What the task asks: Using the data below, copy each line that includes the word "exact".

Supplied data:
Lemma statements_tight : (forall s, statement_tight s) /\ (forall b, block_tight b).
Proof.
  assert (HVarDecl : forall d, statement_tight (Statement_VarDecl d)).
  { intros d Hok. destruct (binding_tight d Hok) as [Ht Hs]. split; [by apply tight_node, tight_first|]. by apply starts_node, binding_starts. }
  assert (HReturn : forall e, statement_tight (Statement_Return e)).
  { intros e Hok. destruct (closed_operand e after_statement Hok) as [Ht Hs]; [subset|]. split; [|by apply starts_node, starts_node, starts_seq, starts_char].
    apply tight_node; [done|]. apply (tight_second _ (Ref Rule_return_stmt </> Ref Rule_if_stmt </> Ref Rule_expr)).
    { intros r _. apply (head_fails _ _ (one_of ["r"]%char) 20); [by apply starts_node, starts_seq, starts_char|each_char]. }
    apply tight_first, tight_node; [done|]. eapply seq_tight; [by apply (tight_word _ any)|exact Ht|by apply starts_leads]. }
  assert (HIf : forall c t e, block_tight t -> match e with Some b => block_tight b | None => True end -> statement_tight (Statement_If c t e)).
  { intros c t e Ht He Hok. split; [|by apply starts_node, starts_node, starts_seq, starts_char].
    apply tight_node; [done|]. change (body Rule_statement) with statements.
    do 2 (apply tight_second; [intros r _; apply (head_fails _ _ (one_of ["i"]%char) 20); [by apply starts_node, starts_seq, starts_char|each_char]|]).
    by apply tight_first, if_tight. }
  assert (HExpr : forall e, statement_tight (Statement_Expr e)).
  { intros e Hok. destruct (closed_operand e after_statement Hok) as [Ht Hs]; [subset|]. split; [|by apply starts_node, closed_starts].
    apply tight_node; [done|]. change (body Rule_statement) with statements.
    do 3 (apply tight_second; [intros r _; apply (head_fails _ _ (one_of ["("]%char) 20); [by apply closed_starts|each_char]|]).
    exact Ht. }
  split; [apply (Statement_forall_ind _ block_tight)|apply (Block_forall_ind statement_tight)]; auto using block_of_tight.
Qed.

Written solution:
    apply tight_first, tight_node; [done|]. eapply seq_tight; [by apply (tight_word _ any)|exact Ht|by apply starts_leads]. }
    exact Ht. }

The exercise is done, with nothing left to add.